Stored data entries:
+-------+
(** [rss_observation]: identities, changes, bodies and coverage. *)
Class Observation : Type := {
  obs_id : rstr -> bool;
  Change : Type;
  change_upsert : rstr -> bytes -> Change;
  change_key : Change -> rstr;
  change_value : Change -> option bytes;
  change_upsert_key : forall k b, change_key (change_upsert k b) = k;
  change_upsert_value : forall k b, change_value (change_upsert k b) = Some b;
  Body : Type;
  body_snapshot : list Change -> Body;
  body_partial : list Change -> Body;
  body_failed : rstr -> Body;
  body_changes : Body -> list Change;
  is_snapshot : Body -> bool;
  is_failed : Body -> bool;
  is_snapshot_snapshot : forall c, is_snapshot (body_snapshot c) = true;
  is_snapshot_partial : forall c, is_snapshot (body_partial c) = false;
  is_snapshot_failed : forall c, is_snapshot (body_failed c) = false;
  is_failed_failed : forall c, is_failed (body_failed c) = true;
  is_failed_partial : forall c, is_failed (body_partial c) = false;
  body_changes_snapshot : forall c, body_changes (body_snapshot c) = c;
  body_changes_partial : forall c, body_changes (body_partial c) = c;
  Coverage : Type;
  coverage_eq_dec :: EqDecision Coverage;
  coverage_new : rstr -> rstr -> rstr -> rstr -> Coverage
}.

(** ** Collection definitions *)
Record CollectionField : Type := mk_CollectionField {
  cf_definition : FieldDefinition; cf_scope : CollectionScope
}.
Record CollectionDefinition : Type := mk_CollectionDefinition {
  cd_dataset : rstr; cd_version : rstr; cd_source : Source; cd_fields : list CollectionField
}.
Definition cf_key (f : CollectionField) : FieldKey := fd_key (cf_definition f).
Definition fields (d : CollectionDefinition) : list FieldDefinition := map cf_definition (cd_fields d).
Definition find_field (d : CollectionDefinition) (key : FieldKey) : option CollectionField :=
  List.find (fun f => bool_decide (cf_key f = key)) (cd_fields d).
Definition field_scope (d : CollectionDefinition) (key : FieldKey) : ires CollectionScope :=
  ok_or (cf_scope <$> find_field d key) Invalid_UnknownField.
Definition field (d : CollectionDefinition) (key : FieldKey) : ires FieldDefinition :=
  ok_or (cf_definition <$> find_field d key) Invalid_UnknownField.
(** [serde_json::to_vec] of a definition. *)
Class DefinitionSerde : Type := { definition_to_vec : CollectionDefinition -> option bytes }.

Section Definitions.
Context `{UC : UuidCrate} `{UT : !UuidText} `{TS : TimeSeriesCrate} `{OB : Observation}.
Definition CollectionDefinition_new (dataset version : rstr) (source : Source)
    (fs : list CollectionField) : ires CollectionDefinition :=
  _ ← reject (negb (obs_id dataset)) Invalid_Value;
  _ ← reject (negb (obs_id version)) Invalid_Value;
  _ ← reject ((128 <? str_len dataset) || (128 <? str_len version) || bool_decide (source = Manual)
              || is_empty fs || (128 <? zlen fs)) Invalid_Value;
  _ ← Catalog_new (map cf_definition fs);
  _ ← try_for_each (fun f => validate_source (cf_scope f) source) fs;
  _ ← reject (existsb (fun f => negb (bm_contains source (fd_sources (cf_definition f)))
                || bool_decide (sensitivity (cf_definition f) = Secret)) fs) Invalid_SourceNotAllowed;
  Ok (mk_CollectionDefinition dataset version source (sort_by cf_key fs)).
End Definitions.

(** ** Progress *)
Inductive Quality : Type :=
| Q_Unknown | Q_Pending | Q_Success | Q_Unsupported | Q_Failed | Q_Invalid | Q_Missing | Q_Deleted.
#[export] Instance Quality_eq_dec : EqDecision Quality.
Proof. solve_decision. Defined.
Definition reasons : list rstr :=
  [lit "complete"; lit "unsupported"; lit "denied"; lit "timeout"; lit "truncated"; lit "missing";
   lit "invalid"; lit "untrusted"; lit "owner_mismatch"; lit "failed"; lit "partial";
   lit "not_scanned"; lit "source_unavailable"; lit "user_absent"; lit "store_unavailable";
   lit "incomplete"].

Section Progress.
Context `{OF : OrderedFloat} `{TR : TimepointRange} `{UC : UuidCrate} `{UT : !UuidText}
  `{UB : !UuidBits} `{UN : Unicode} `{CS : !CollectedSerde} `{DS : DefinitionSerde}
  `{OB : Observation} `{SH : Sha2}.

Definition CollectedValue_validate (definition : FieldDefinition) (v : CollectedValue) : ires () :=
  match v with
  | Collected_Value v => validate_scalar definition v
  | Collected_Null => reject (negb (nullable definition)) Invalid_TypeMismatch
  | _ => Ok ()
  end.
Definition collected_encode (definition : FieldDefinition) (v : CollectedValue) : ires bytes :=
  _ ← CollectedValue_validate definition v; ok_or (collected_to_vec v) Invalid_Encoding.
Definition collected_decode (definition : FieldDefinition) (b : bytes) : ires CollectedValue :=
  v ← ok_or (collected_from_slice b) Invalid_Encoding;
  _ ← CollectedValue_validate definition v;
  Ok v.

Record FieldAttempt : Type := mk_FieldAttempt {
  status : option Z; fa_reason : option rstr; fa_quality : Quality; received_at : option Z;
  fa_value : option CollectedValue; digest : option rstr; confirmed : bool;
  terminal : option Quality; items : list Quality
}.
Definition FieldAttempt_default : FieldAttempt :=
  mk_FieldAttempt None None Q_Pending None None None false None [].
Record Document : Type := mk_Document {
  definition : CollectionDefinition; d_fields : list (FieldKey * FieldAttempt); finished : bool;
  complete_coverage : bool
}.

Definition value_is (v : option CollectedValue) (p : CollectedValue -> bool) : bool :=
  match v with Some v => p v | None => false end.
Definition quality (f : FieldAttempt) (finished : bool) : Quality :=
  match terminal f with
  | Some terminal => terminal
  | None =>
      if confirmed f && value_is (fa_value f) (fun v => match v with Collected_Unknown _ => true | _ => false end)
      then Q_Unknown
      else if confirmed f && value_is (fa_value f) (fun v => match v with Collected_Deleted => true | _ => false end)
      then Q_Deleted
      else if bool_decide (status f = Some 501)
              || confirmed f && value_is (fa_value f) (fun v => match v with Collected_Unsupported => true | _ => false end)
      then Q_Unsupported
      else if match status f with Some c => negb ((200 <=? c) && (c <? 300)) | None => false end
      then Q_Failed
      else if given (digest f) && negb (given (fa_value f)) then Q_Invalid
      else if confirmed f && given (fa_value f) then Q_Success
      else if finished then Q_Missing
      else Q_Pending
  end.
Definition sha_hex (b : bytes) : rstr := hex (sha256 b).

(** *** Restoration *)
Definition array_length (v : option CollectedValue) : option Z :=
  match v with Some (Collected_Value (SArray values)) => Some (zlen values) | _ => None end.
Definition successes (l : list Quality) : Z :=
  zlen (List.filter (fun q => bool_decide (q = Q_Success)) l).
Definition row_quality (q : Quality) : bool :=
  match q with Q_Success | Q_Invalid => true | _ => false end.
Definition is_terminal (f : FieldAttempt) (q : Quality) : bool := bool_decide (terminal f = Some q).
Definition items_match (f : FieldAttempt) : bool :=
  let with_invalid := is_terminal f Q_Invalid && bool_decide (Q_Invalid ∈ items f) in
  match fa_value f with
  | Some (Collected_Value (SArray values)) =>
      (zlen values =? zlen (items f)) && forallb (fun q => bool_decide (q = Q_Success)) (items f)
      || with_invalid && (zlen values =? successes (items f))
  | Some _ => false
  | None => with_invalid
  end.
Definition restore_field (d : CollectionDefinition) (finished : bool) (e : FieldKey * FieldAttempt)
    : ires () :=
  let '(key, f) := e in
  definition ← field d key;
  _ ← reject (match fa_reason f with Some r => negb (bool_decide (r ∈ reasons)) | None => false end)
        Invalid_Evidence;
  _ ← reject (match array_length (fa_value f) with
              | Some n => negb (n =? (if is_terminal f Q_Invalid then successes (items f) else zlen (items f)))
              | None => false
              end) Invalid_Evidence;
  _ ← (if is_empty (items f) then Ok () else
       match fd_type definition with
       | TArray _ max_items =>
           _ ← reject ((max_items <? zlen (items f)) || existsb (fun q => negb (row_quality q)) (items f))
                 Invalid_Evidence;
           reject (negb (items_match f)) Invalid_Evidence
       | _ => Err Invalid_Evidence
       end);
  _ ← match fa_value f with
      | Some value =>
          bytes ← collected_encode definition value;
          reject (negb (bool_decide (digest f = Some (sha_hex bytes)))) Invalid_Evidence
      | None => Ok ()
      end;
  _ ← reject (match terminal f with
              | Some q => negb (bool_decide (q ∈ [Q_Missing; Q_Failed; Q_Invalid; Q_Deleted]))
                  || confirmed f
                  || given (fa_value f)
                     && negb (is_terminal f Q_Invalid && bool_decide (Q_Invalid ∈ items f))
              | None => false
              end) Invalid_Evidence;
  reject (match received_at f with Some at_ => negb (timepoint_try_from at_) | None => false end
          || match digest f with
             | Some s => negb (str_len s =? 64) || negb (forallb is_ascii_hexdigit (str_bytes s))
             | None => false
             end
          || negb (bool_decide (fa_quality f = quality f finished))) Invalid_Evidence.
Definition CollectionProgress_try_from (v : Document) : ires Document :=
  _ ← reject (negb (zlen (d_fields v) =? zlen (fields (definition v)))) Invalid_Evidence;
  _ ← try_for_each (restore_field (definition v) (finished v)) (d_fields v);
  Ok v.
+-------+
PROBLEM TO SOLVE: Please go through the data and copy each line containing the word "Record".

SOLVED PROBLEM:
Record CollectionField : Type := mk_CollectionField {
Record CollectionDefinition : Type := mk_CollectionDefinition {
Record FieldAttempt : Type := mk_FieldAttempt {
Record Document : Type := mk_Document {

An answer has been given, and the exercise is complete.